> _WHAT YOU HAVE TO DO_
The required output is the exact run of lines below that opens at the line with "(if negb (follow_remote_window" and closes at the line with "when (negb wait)".
═══ DATA TO PROCESS ═══
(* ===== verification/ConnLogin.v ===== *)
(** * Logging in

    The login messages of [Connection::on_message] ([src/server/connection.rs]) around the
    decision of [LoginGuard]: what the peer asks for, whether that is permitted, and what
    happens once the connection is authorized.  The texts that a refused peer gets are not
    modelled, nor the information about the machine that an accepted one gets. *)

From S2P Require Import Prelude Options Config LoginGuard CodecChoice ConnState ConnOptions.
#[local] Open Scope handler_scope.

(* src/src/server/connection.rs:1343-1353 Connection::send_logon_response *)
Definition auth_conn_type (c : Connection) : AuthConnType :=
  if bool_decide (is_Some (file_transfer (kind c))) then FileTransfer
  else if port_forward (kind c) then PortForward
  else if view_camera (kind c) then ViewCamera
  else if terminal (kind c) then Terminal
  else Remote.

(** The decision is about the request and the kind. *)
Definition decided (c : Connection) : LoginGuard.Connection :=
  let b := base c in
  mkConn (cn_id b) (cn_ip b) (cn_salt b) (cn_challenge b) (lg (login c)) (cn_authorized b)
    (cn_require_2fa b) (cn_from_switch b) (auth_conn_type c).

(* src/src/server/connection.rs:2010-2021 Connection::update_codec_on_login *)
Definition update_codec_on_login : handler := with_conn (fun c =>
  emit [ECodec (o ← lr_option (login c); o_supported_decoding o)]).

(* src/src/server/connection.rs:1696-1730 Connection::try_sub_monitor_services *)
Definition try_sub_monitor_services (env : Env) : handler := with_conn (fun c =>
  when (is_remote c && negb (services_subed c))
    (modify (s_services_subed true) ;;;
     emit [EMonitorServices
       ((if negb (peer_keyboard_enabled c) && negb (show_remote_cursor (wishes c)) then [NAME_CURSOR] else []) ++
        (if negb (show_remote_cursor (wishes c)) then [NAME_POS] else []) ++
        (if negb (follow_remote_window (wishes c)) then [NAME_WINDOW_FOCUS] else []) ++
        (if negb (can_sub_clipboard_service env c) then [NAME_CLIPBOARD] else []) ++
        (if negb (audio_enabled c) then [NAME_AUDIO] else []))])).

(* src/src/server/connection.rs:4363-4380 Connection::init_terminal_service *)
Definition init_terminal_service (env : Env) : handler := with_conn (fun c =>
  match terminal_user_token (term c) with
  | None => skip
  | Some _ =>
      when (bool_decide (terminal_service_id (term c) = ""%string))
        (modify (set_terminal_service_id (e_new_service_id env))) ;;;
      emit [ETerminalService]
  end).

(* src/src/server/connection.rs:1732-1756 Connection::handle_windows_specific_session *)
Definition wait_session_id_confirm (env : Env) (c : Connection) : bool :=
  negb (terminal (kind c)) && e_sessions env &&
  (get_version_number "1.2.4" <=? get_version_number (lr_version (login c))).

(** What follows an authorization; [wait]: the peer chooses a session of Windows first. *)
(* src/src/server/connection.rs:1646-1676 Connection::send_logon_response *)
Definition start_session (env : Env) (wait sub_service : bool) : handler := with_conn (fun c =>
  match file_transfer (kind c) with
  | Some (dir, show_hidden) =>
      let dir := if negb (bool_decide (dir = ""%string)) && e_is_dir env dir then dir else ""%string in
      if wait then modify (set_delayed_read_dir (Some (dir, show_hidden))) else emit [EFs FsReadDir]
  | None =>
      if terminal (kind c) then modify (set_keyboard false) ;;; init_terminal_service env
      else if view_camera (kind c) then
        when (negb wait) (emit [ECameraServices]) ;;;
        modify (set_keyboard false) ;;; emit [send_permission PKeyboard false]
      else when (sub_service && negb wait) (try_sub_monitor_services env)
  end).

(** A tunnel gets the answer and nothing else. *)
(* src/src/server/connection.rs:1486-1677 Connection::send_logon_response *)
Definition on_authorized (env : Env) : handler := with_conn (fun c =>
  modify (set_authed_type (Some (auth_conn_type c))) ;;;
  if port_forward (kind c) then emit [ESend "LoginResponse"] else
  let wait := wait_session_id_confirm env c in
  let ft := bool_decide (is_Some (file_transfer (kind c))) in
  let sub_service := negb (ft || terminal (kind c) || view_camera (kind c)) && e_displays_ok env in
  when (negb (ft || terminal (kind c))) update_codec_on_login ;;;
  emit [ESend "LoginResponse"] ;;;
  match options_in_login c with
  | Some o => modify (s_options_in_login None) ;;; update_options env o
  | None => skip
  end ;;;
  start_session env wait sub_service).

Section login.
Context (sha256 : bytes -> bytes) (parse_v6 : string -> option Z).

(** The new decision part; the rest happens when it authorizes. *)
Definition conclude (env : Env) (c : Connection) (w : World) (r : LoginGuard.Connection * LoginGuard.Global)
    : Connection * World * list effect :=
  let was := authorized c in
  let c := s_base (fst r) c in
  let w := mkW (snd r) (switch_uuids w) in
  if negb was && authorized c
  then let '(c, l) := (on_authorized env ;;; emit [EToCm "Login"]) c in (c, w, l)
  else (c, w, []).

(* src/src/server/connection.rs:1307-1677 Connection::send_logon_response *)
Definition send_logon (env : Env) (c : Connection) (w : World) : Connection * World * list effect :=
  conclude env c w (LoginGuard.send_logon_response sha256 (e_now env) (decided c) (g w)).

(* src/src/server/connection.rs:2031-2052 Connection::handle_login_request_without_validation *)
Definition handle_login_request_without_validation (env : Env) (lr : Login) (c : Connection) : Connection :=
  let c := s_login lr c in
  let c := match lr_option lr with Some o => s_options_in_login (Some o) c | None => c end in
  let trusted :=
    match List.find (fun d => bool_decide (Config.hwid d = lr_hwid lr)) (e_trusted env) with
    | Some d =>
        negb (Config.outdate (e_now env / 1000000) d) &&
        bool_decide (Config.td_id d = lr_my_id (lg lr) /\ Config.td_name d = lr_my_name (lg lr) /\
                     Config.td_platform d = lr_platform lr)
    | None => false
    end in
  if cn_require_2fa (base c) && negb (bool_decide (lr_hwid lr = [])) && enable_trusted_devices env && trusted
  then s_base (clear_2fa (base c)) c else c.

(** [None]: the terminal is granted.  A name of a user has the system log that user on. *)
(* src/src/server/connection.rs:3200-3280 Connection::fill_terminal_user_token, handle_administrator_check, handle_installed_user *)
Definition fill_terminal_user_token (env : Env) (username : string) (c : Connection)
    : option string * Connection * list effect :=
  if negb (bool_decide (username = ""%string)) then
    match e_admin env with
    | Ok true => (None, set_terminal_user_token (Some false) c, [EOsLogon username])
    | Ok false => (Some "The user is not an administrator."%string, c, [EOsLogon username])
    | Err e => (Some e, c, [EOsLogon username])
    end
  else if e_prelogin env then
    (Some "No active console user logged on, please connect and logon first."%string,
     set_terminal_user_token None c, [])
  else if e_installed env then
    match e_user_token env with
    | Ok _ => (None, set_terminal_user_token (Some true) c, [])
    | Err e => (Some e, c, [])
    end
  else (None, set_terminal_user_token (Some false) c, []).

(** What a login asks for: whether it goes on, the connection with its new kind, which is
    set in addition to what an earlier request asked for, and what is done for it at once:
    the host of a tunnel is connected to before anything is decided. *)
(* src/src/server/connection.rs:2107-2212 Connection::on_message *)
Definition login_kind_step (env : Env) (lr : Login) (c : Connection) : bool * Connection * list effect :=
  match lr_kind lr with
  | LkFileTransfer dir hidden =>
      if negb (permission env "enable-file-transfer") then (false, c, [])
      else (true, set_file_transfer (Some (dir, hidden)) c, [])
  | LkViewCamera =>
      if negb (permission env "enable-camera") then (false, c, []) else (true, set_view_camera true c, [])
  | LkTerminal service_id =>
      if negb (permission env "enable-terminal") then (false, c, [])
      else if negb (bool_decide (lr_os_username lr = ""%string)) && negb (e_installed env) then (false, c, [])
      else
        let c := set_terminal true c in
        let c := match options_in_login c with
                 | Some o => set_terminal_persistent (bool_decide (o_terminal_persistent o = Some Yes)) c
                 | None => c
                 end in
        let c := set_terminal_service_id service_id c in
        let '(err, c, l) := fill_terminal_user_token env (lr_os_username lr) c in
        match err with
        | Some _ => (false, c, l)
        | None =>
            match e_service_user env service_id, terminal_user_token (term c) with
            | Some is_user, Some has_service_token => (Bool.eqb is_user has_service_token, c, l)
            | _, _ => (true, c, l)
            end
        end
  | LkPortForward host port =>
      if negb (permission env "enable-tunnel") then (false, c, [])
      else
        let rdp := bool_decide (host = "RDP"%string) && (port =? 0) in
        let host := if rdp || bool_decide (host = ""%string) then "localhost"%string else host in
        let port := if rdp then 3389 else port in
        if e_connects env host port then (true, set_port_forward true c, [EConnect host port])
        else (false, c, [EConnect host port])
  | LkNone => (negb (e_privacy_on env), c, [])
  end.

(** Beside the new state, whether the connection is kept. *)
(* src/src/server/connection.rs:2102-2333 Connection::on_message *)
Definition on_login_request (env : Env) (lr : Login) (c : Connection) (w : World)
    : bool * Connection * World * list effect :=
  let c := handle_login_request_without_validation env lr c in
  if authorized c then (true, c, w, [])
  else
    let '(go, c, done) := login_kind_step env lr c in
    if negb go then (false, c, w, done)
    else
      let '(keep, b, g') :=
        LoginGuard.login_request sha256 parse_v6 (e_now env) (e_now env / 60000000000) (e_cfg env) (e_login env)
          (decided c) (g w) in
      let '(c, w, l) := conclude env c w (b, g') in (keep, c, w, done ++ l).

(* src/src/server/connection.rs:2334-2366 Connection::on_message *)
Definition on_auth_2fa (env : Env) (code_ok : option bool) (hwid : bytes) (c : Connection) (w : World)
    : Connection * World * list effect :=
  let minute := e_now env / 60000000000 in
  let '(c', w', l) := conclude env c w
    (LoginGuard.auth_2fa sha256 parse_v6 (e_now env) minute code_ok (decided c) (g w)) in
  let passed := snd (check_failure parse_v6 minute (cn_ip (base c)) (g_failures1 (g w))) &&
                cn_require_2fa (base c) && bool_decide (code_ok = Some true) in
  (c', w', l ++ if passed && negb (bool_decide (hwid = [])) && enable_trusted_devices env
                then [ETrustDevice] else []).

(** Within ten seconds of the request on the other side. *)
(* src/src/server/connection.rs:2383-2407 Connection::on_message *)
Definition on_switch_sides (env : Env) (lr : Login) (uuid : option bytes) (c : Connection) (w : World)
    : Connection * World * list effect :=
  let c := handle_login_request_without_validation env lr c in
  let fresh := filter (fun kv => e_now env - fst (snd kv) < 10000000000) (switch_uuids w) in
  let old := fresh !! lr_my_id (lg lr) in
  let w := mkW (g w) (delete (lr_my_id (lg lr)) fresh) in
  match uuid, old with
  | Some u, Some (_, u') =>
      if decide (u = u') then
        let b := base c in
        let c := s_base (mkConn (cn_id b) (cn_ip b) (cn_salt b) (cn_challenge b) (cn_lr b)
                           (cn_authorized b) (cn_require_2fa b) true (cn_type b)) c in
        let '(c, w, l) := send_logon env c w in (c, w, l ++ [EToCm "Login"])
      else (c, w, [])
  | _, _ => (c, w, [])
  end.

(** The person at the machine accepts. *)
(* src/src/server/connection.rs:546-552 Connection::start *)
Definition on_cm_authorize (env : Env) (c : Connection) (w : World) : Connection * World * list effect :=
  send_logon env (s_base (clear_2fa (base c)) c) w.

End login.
═══
> _EXPECTED ANSWER_
        (if negb (follow_remote_window (wishes c)) then [NAME_WINDOW_FOCUS] else []) ++
        (if negb (can_sub_clipboard_service env c) then [NAME_CLIPBOARD] else []) ++
        (if negb (audio_enabled c) then [NAME_AUDIO] else []))])).

(* src/src/server/connection.rs:4363-4380 Connection::init_terminal_service *)
Definition init_terminal_service (env : Env) : handler := with_conn (fun c =>
  match terminal_user_token (term c) with
  | None => skip
  | Some _ =>
      when (bool_decide (terminal_service_id (term c) = ""%string))
        (modify (set_terminal_service_id (e_new_service_id env))) ;;;
      emit [ETerminalService]
  end).

(* src/src/server/connection.rs:1732-1756 Connection::handle_windows_specific_session *)
Definition wait_session_id_confirm (env : Env) (c : Connection) : bool :=
  negb (terminal (kind c)) && e_sessions env &&
  (get_version_number "1.2.4" <=? get_version_number (lr_version (login c))).

(** What follows an authorization; [wait]: the peer chooses a session of Windows first. *)
(* src/src/server/connection.rs:1646-1676 Connection::send_logon_response *)
Definition start_session (env : Env) (wait sub_service : bool) : handler := with_conn (fun c =>
  match file_transfer (kind c) with
  | Some (dir, show_hidden) =>
      let dir := if negb (bool_decide (dir = ""%string)) && e_is_dir env dir then dir else ""%string in
      if wait then modify (set_delayed_read_dir (Some (dir, show_hidden))) else emit [EFs FsReadDir]
  | None =>
      if terminal (kind c) then modify (set_keyboard false) ;;; init_terminal_service env
      else if view_camera (kind c) then
        when (negb wait) (emit [ECameraServices]) ;;;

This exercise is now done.